The poll, which Musk pledged to honor, was almost certainly a publicity stunt — a way of garnering goodwill at a time of increasing annoyance toward the nation’s billionair­e class. A few details omitted from the tweet cast the situation in a rather different light: Musk’s contract gives him the option to buy almost 23 million shares of Tesla stock at $6.24 each, but he needs to do it by next August or lose the opportunit­y. Since those same shares were trading for more than $1,000 when Musk posted, he would be a fool to pass on the option.

Musk would owe taxes on his mammoth gain, perhaps as much as $15 billion, and many analysts have suggested that selling off part of his stake in Tesla is the only way he could generate enough cash.

It’s a dilemma that calls for taking the world’s tiniest violin and shrinking it some more.

A recent Democratic proposal to raise taxes on the wealthiest Americans put the issue of what billionair­es pay, and don’t pay, back in the spotlight. Don’t forget: America’s richest men and women have been the big winners of the pandemic. While almost 20% of Americans spent their entire savings just to get by as millions of people lost their jobs, the stock market went on a bender. Billionair­e wealth increased to record levels.

Musk was a standout beneficiar­y. Before COVID hit, Musk’s net worth was an estimated $27 billion. Bloomberg estimated it at $323 billion earlier this week. Credit the soaring Tesla stock, which traded at two figures in early 2020.

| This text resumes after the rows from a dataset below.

(** * FileUploader: the chunked media upload of lib/file_uploader.js

    A shallow embedding of [FileUploader.prototype.upload] and its helpers,
    as an event-driven state machine.  The JavaScript handlers (the closures
    registered on the read stream, the transport callbacks and the timer
    callback) become one total function [handle]; the collaborators the
    source does not own (the HTTP transport, Node's read stream, the timer
    queue) are represented by the events they may deliver, and by the
    predicate [enabled] saying when they may deliver them.

    One session is one call of [upload] on a fresh uploader.  A trace lists,
    in order, what the uploader does that can be observed: transport calls,
    invocations of the completion callback, [console.log], [setTimeout],
    and exceptions nothing catches.

    Outside the model: a read stream that emits 'error'; a transport that
    calls back more than once, or before [post]/[get] returns; a successful
    INIT response without [media_id_string]; a [check_after_secs] that is
    not an integer. *)

From Stdlib Require Import ZArith String Ascii List Bool Lia DecimalString.
From stdpp Require Import base option list gmap strings.

Local Open Scope string_scope.
Local Open Scope list_scope.
Local Open Scope Z_scope.

(** ** Constants (lines 6-8) *)

Definition MAX_FILE_SIZE_BYTES : Z := 15 * 1024 * 1024.
Definition MAX_VIDEO_SIZE_BYTES : Z := 512 * 1024 * 1024.
Definition MAX_FILE_CHUNK_BYTES : Z := 5 * 1024 * 1024.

If you think Musk is grateful, try again. He was among the billionair­es who pushed back hard against the tax proposed by Sen. Ron Wyden, D-Ore., that sought to keep the Democrats’ Build Back Better plan deficit-neutral and reduce wealth inequality. Last month, Musk proclaimed that we all need to be worried. “Eventually they run out of other people’s money and then they come for you,” he tweeted.

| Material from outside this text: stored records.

Lemma run_replace_tab_with_space {B} lst items ds (k : loc -> M B) st :
  heap st !! lst = Some (OList items) ->
  lookup_documents (heap st) lst = Some ds ->
  bind (replace_tab_with_space lst) k st
  = k lst (mkState (clean_store (heap st) items) (trace st)).
Proof.
  intros Hl Hds. unfold bind at 1.
  now rewrite (replace_tab_with_space_run lst items ds).
Qed.

Lemma texts_lookup_list st pages chunks :
  store_split st pages chunks !! texts_of st pages chunks
  = Some (OList (seq (length (store_loaded st pages)) (length chunks))).
Proof. apply alloc_documents_lookup_list. Qed.

Lemma texts_lookup_documents st pages chunks :
  lookup_documents (store_split st pages chunks) (texts_of st pages chunks)
  = Some chunks.
Proof. apply alloc_documents_lookup. Qed.

(** Once [replace_tab_with_space] has returned, [texts] is still the same
    list, and it holds the cleaned chunks. *)
Lemma texts_lookup_cleaned st pages chunks :
  lookup_documents (store_cleaned st pages chunks) (texts_of st pages chunks)
  = Some (clean_document <$> chunks).
Proof.
  apply clean_store_lookup_documents;
    [apply texts_lookup_list | apply texts_lookup_documents].
Qed.

(** Every run of the function, by the outcomes of the library calls. *)
Lemma convert_pdf_to_embeddings_run path chunk_size chunk_overlap st :
  convert_pdf_to_embeddings path chunk_size chunk_overlap st =
  match PyPDFLoader path with
  | Raise e => (Raise e, mkState (heap st) (trace st ++ [CallPyPDFLoader path]))
  | Ok loader =>
  match load loader with
  | Raise e =>
      (Raise e, mkState (heap st) (trace st ++ [CallPyPDFLoader path; CallLoad]))
  | Ok pages =>
  match RecursiveCharacterTextSplitter chunk_size chunk_overlap with
  | Raise e =>
      (Raise e,
       mkState (store_loaded st pages)
         (trace st ++
            [CallPyPDFLoader path; CallLoad;
             CallRecursiveCharacterTextSplitter chunk_size chunk_overlap]))
  | Ok text_splitter =>
  match split_documents text_splitter pages with
  | Raise e =>
      (Raise e,
       mkState (store_loaded st pages)
         (trace st ++
            [CallPyPDFLoader path; CallLoad;
             CallRecursiveCharacterTextSplitter chunk_size chunk_overlap;
             CallSplitDocuments (documents_of st pages) pages]))
  | Ok chunks =>
  match HuggingFaceEmbeddings model_name with
  | Raise e =>
      (Raise e,
       mkState (store_cleaned st pages chunks)
         (trace st ++
            [CallPyPDFLoader path; CallLoad;
             CallRecursiveCharacterTextSplitter chunk_size chunk_overlap;
             CallSplitDocuments (documents_of st pages) pages;
             CallHuggingFaceEmbeddings model_name]))
  | Ok embeddings =>
      (Chroma_from_documents (clean_document <$> chunks) embeddings,
       mkState (store_cleaned st pages chunks)
         (trace st ++
            [CallPyPDFLoader path; CallLoad;
             CallRecursiveCharacterTextSplitter chunk_size chunk_overlap;
             CallSplitDocuments (documents_of st pages) pages;
             CallHuggingFaceEmbeddings model_name;
             CallChromaFromDocuments (texts_of st pages chunks)
                                     (clean_document <$> chunks)]))
  end end end end end.
Proof.
  unfold convert_pdf_to_embeddings.
  rewrite run_call. destruct (PyPDFLoader path) as [loader|e]; [|reflexivity].
  unfold loader_load. rewrite bind_assoc, run_call. cbn [heap trace].
  destruct (load loader) as [pages|e]; [|now rewrite <- app_assoc].
  rewrite run_new_documents. cbn [heap trace].
  fold (documents_of st pages). fold (store_loaded st pages).
  rewrite run_call. cbn [heap trace].
  destruct (RecursiveCharacterTextSplitter chunk_size chunk_overlap)
    as [text_splitter|e]; [|now rewrite <- !app_assoc].
  unfold splitter_split_documents.
  rewrite bind_assoc, (run_read_documents _ pages)
    by apply alloc_documents_lookup.
  rewrite bind_assoc, run_call. cbn [heap trace].
  destruct (split_documents text_splitter pages) as [chunks|e];
    [|now rewrite <- !app_assoc].
  rewrite run_new_documents. cbn [heap trace].
  fold (texts_of st pages chunks). fold (store_split st pages chunks).
  rewrite (run_replace_tab_with_space _ _ chunks)
    by first [apply texts_lookup_list | apply texts_lookup_documents].
  cbn [heap trace]. fold (store_cleaned st pages chunks).
  rewrite run_call. cbn [heap trace].
  destruct (HuggingFaceEmbeddings model_name) as [embeddings|e];
    [|now rewrite <- !app_assoc].
  rewrite bind_ret_r. unfold chroma_from_documents.
  rewrite (run_read_documents _ (clean_document <$> chunks))
    by apply texts_lookup_cleaned.
  unfold call. cbn [heap trace]. now rewrite <- !app_assoc.
Qed.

Musk might be a particular loudmouth on taxes, but he’s far from the only wealthy tax skeptic. Investor Leon Cooperman — who sobbed on television in 2019 when talking about higher taxes on billionair­es and claimed that the nation’s wealthiest were being portrayed as “deadbeats” — recently argued, “They’re attacking billionair­es for no reason.”

Actually, no. Billionair­es are on a collision course with the rest of us. Survey after survey shows a solid majority of Americans believe that the rich in general and billionair­es in particular are not paying their fair share. We’re not wrong. More than a quarter of the $600 billion “tax gap” — that is, the amount of money legally owed under current law but not paid each year — is shirked by the richest 1%. That’s unlikely to change soon: Republican­s kiboshed efforts to buttress IRS funding so the agency could go after wealthy tax cheats. Meanwhile, wealthy investors such as Berkshire Hathaway’s Charlie Munger (perhaps now better known for a nearly windowless dorm he designed for the University of California at Santa Barbara) insisted when asked about wealth taxes in 2019 that “a lot of civilizati­ons work very well with low taxes on the rich.”

We don’t need to look at the data on inequality in this country, child poverty, housing or health issues to know that things have gone too far. Billionair­es are portraying themselves as misunderst­ood victims, running roughshod over popular opinion and turning the question of paying taxes into a public should-he-or-shouldn’t-he dilemma. And too many of our elected officials continue to do nothing about it.